====== Listed entries

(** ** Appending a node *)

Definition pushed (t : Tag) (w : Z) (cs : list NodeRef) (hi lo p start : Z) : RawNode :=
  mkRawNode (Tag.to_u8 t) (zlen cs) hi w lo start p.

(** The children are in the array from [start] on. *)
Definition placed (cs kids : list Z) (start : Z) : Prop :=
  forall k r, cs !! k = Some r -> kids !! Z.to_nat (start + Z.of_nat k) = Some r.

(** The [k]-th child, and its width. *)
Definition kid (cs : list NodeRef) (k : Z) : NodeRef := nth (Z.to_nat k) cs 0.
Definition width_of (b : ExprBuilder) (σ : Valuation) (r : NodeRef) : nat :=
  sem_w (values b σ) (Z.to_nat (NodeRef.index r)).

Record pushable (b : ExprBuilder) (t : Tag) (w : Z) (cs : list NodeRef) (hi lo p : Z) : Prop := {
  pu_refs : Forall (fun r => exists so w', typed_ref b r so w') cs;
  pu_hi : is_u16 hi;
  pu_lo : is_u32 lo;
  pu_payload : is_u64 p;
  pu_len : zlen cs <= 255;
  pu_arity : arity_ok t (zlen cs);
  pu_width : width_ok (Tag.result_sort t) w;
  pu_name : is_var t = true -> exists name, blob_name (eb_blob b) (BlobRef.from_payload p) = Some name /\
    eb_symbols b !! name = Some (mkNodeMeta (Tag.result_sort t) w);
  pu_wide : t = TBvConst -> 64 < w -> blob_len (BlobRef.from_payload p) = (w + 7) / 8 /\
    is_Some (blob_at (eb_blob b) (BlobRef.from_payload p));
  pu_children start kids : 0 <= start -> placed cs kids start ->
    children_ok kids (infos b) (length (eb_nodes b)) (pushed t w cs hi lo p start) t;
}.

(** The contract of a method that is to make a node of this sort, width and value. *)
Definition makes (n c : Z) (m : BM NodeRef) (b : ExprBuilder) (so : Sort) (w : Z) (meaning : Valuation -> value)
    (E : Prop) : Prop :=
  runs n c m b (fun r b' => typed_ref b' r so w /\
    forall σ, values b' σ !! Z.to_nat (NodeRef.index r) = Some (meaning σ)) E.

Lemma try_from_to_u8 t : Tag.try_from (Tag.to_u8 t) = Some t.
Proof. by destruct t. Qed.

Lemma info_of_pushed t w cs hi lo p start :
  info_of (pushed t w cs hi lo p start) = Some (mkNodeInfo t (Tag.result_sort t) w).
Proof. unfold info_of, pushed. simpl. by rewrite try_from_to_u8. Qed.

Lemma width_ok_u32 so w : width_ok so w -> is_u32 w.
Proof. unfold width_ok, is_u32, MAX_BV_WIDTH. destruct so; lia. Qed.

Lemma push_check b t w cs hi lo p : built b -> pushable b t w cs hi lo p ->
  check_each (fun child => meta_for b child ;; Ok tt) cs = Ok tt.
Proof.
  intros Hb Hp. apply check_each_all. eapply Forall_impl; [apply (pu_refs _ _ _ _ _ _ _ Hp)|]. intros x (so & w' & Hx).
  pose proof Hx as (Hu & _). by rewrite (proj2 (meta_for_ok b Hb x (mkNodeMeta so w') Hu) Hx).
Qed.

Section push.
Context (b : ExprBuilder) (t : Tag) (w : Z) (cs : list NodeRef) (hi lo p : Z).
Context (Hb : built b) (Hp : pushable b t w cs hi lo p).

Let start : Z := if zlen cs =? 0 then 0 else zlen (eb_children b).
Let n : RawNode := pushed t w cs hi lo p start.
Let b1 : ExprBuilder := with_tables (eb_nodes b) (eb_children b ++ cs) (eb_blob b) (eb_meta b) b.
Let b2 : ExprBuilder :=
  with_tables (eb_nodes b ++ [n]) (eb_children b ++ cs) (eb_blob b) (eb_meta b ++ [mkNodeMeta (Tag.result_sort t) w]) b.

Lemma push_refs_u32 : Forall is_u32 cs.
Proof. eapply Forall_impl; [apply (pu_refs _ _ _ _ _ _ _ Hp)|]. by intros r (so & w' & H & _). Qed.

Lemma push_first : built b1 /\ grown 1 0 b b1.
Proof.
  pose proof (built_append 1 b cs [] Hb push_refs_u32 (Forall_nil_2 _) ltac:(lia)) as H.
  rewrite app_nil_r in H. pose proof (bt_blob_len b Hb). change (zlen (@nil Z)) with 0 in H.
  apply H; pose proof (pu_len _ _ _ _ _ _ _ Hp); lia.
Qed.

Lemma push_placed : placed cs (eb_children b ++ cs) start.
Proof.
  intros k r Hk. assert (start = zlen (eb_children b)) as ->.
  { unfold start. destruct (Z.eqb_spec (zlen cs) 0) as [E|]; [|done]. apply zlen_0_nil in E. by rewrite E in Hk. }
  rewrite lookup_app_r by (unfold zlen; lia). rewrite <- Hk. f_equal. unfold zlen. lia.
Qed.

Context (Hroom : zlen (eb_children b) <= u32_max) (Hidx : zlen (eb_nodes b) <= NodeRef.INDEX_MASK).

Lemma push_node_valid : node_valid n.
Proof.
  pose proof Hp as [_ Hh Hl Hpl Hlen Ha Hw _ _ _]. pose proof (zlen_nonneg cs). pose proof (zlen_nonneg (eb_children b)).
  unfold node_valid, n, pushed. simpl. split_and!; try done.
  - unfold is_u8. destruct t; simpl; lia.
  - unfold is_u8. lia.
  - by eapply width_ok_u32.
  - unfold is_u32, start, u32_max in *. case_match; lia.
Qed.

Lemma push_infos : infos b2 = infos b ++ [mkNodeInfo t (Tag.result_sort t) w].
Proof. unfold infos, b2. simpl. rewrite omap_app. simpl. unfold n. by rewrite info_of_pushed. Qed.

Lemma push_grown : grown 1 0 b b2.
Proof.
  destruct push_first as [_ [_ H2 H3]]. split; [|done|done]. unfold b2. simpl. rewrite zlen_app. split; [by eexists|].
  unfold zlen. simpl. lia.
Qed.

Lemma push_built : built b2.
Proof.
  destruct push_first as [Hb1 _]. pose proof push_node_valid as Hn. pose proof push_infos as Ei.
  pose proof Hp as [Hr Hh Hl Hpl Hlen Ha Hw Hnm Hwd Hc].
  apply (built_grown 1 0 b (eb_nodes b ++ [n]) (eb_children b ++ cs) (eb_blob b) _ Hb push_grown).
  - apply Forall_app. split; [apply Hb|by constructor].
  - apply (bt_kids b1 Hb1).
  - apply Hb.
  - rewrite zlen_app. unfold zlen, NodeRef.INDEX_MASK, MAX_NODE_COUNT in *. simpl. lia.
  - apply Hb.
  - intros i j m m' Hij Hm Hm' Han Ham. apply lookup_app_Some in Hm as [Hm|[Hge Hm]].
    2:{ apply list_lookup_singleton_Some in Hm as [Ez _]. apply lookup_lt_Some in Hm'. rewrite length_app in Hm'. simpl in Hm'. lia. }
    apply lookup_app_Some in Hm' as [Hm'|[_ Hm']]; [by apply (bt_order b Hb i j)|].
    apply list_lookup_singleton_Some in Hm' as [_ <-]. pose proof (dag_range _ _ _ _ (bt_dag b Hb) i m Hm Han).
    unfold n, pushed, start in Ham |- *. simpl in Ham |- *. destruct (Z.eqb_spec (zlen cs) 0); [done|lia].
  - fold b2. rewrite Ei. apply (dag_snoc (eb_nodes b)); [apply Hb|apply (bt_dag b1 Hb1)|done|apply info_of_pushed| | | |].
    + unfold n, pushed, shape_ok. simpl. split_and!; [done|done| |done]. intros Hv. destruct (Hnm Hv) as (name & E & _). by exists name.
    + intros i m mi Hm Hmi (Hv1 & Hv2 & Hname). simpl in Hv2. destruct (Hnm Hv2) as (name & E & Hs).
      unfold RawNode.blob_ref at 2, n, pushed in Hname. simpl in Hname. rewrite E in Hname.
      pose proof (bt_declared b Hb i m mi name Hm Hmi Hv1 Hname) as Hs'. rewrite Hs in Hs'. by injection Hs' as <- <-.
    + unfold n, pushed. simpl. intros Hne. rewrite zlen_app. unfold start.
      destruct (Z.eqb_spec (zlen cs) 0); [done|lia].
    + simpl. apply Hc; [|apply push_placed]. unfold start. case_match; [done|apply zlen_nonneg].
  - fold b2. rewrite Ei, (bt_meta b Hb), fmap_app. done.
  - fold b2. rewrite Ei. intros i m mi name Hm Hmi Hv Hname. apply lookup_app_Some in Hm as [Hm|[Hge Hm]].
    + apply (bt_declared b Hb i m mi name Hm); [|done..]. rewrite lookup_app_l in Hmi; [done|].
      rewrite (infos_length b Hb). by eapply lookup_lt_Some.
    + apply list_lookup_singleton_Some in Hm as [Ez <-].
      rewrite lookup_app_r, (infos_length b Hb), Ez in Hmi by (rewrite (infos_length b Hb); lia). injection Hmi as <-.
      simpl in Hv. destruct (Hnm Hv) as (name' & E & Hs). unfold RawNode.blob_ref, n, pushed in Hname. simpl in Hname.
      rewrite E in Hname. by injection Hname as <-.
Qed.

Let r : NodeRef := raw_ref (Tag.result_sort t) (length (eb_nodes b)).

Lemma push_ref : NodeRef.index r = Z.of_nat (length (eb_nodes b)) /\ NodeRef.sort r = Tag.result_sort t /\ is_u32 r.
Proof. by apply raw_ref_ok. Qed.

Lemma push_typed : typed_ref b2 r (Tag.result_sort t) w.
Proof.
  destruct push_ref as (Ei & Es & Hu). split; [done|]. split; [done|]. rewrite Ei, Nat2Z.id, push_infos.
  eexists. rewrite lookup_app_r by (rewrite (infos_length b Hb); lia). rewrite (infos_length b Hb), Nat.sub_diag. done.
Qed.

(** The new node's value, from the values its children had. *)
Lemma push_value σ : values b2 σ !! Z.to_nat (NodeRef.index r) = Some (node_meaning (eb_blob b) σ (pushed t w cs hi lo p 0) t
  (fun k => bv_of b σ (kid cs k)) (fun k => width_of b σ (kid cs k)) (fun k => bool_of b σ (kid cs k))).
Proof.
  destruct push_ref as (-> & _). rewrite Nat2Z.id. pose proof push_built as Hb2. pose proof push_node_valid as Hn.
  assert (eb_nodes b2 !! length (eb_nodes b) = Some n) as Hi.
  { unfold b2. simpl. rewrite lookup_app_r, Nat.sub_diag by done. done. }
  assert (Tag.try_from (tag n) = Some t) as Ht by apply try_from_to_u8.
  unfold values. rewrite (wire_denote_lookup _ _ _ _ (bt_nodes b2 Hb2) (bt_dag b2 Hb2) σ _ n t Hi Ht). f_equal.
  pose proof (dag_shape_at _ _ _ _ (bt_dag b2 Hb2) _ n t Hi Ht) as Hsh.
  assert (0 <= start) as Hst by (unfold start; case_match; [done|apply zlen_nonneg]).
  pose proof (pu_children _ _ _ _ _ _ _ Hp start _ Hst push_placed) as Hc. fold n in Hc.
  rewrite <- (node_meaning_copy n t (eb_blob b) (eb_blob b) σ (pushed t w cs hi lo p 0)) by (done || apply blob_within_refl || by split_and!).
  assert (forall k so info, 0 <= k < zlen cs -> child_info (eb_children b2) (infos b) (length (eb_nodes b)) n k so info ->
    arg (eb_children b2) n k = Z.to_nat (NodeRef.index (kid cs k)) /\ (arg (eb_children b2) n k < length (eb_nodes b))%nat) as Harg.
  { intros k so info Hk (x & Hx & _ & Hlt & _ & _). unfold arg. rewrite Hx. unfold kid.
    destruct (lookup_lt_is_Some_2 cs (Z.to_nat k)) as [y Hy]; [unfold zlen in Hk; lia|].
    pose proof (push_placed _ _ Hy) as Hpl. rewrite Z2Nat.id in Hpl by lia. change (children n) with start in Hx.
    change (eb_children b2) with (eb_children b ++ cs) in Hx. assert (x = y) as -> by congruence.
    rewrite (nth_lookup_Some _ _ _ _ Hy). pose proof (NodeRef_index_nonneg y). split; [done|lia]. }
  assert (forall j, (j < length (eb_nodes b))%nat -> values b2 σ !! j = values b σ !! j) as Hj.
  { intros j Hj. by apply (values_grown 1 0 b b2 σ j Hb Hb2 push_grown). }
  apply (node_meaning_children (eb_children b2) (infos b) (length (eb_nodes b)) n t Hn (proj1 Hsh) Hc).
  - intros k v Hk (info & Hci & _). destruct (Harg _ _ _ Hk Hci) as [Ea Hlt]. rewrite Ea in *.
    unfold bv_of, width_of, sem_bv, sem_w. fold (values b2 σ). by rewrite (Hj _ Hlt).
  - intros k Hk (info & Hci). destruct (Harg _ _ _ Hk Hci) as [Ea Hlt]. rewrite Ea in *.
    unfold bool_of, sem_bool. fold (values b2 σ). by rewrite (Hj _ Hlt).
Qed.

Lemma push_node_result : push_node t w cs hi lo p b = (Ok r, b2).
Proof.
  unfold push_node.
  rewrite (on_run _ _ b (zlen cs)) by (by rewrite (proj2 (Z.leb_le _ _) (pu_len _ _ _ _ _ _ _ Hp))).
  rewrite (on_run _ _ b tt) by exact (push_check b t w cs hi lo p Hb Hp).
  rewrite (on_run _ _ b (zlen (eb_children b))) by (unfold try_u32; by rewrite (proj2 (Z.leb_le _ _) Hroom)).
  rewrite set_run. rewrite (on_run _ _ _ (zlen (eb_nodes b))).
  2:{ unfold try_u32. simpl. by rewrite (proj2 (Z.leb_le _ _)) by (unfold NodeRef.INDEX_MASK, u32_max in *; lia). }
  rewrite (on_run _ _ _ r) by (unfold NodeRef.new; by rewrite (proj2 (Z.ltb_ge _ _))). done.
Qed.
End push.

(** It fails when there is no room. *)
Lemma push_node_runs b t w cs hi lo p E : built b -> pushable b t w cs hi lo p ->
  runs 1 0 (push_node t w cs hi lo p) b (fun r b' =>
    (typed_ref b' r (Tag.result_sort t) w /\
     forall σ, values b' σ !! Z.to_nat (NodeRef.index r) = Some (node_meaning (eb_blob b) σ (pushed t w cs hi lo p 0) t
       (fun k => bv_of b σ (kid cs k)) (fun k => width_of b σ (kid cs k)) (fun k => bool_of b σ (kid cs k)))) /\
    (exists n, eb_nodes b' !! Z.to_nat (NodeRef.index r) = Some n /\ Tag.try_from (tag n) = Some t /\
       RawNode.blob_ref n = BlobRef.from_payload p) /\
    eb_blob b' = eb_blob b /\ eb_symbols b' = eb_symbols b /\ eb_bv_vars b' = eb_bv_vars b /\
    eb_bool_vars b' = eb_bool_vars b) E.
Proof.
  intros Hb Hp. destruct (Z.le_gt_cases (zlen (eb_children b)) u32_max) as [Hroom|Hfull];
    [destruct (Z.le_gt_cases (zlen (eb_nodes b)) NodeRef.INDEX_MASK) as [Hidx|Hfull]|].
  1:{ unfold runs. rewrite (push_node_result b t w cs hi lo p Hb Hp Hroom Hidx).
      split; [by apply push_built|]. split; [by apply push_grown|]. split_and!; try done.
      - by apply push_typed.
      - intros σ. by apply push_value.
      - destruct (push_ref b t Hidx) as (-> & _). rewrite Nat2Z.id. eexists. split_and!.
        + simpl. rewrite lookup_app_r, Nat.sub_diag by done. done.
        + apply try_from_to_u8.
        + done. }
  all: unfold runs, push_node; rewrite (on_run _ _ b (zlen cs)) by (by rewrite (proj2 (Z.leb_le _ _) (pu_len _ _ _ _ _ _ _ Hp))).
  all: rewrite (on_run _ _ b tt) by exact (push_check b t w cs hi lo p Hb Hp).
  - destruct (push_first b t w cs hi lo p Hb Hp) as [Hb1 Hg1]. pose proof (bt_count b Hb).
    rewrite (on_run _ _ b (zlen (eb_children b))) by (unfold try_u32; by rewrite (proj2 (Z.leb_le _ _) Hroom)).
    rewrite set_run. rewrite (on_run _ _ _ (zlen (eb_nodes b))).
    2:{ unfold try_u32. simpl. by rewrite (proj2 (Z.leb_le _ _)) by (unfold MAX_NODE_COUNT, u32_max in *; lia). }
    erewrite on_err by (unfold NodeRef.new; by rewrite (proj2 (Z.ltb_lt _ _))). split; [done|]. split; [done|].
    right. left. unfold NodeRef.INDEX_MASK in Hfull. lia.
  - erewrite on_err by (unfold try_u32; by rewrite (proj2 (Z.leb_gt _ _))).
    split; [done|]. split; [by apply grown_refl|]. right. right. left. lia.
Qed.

============

# [Task to carry out]
Within the data above, the lines from the one with "pu_name : is_var" to the one with "Context (Hb : built" must be repeated exactly; no other line belongs in the answer.

# [Your response]
  pu_name : is_var t = true -> exists name, blob_name (eb_blob b) (BlobRef.from_payload p) = Some name /\
    eb_symbols b !! name = Some (mkNodeMeta (Tag.result_sort t) w);
  pu_wide : t = TBvConst -> 64 < w -> blob_len (BlobRef.from_payload p) = (w + 7) / 8 /\
    is_Some (blob_at (eb_blob b) (BlobRef.from_payload p));
  pu_children start kids : 0 <= start -> placed cs kids start ->
    children_ok kids (infos b) (length (eb_nodes b)) (pushed t w cs hi lo p start) t;
}.

(** The contract of a method that is to make a node of this sort, width and value. *)
Definition makes (n c : Z) (m : BM NodeRef) (b : ExprBuilder) (so : Sort) (w : Z) (meaning : Valuation -> value)
    (E : Prop) : Prop :=
  runs n c m b (fun r b' => typed_ref b' r so w /\
    forall σ, values b' σ !! Z.to_nat (NodeRef.index r) = Some (meaning σ)) E.

Lemma try_from_to_u8 t : Tag.try_from (Tag.to_u8 t) = Some t.
Proof. by destruct t. Qed.

Lemma info_of_pushed t w cs hi lo p start :
  info_of (pushed t w cs hi lo p start) = Some (mkNodeInfo t (Tag.result_sort t) w).
Proof. unfold info_of, pushed. simpl. by rewrite try_from_to_u8. Qed.

Lemma width_ok_u32 so w : width_ok so w -> is_u32 w.
Proof. unfold width_ok, is_u32, MAX_BV_WIDTH. destruct so; lia. Qed.

Lemma push_check b t w cs hi lo p : built b -> pushable b t w cs hi lo p ->
  check_each (fun child => meta_for b child ;; Ok tt) cs = Ok tt.
Proof.
  intros Hb Hp. apply check_each_all. eapply Forall_impl; [apply (pu_refs _ _ _ _ _ _ _ Hp)|]. intros x (so & w' & Hx).
  pose proof Hx as (Hu & _). by rewrite (proj2 (meta_for_ok b Hb x (mkNodeMeta so w') Hu) Hx).
Qed.

Section push.
Context (b : ExprBuilder) (t : Tag) (w : Z) (cs : list NodeRef) (hi lo p : Z).
Context (Hb : built b) (Hp : pushable b t w cs hi lo p).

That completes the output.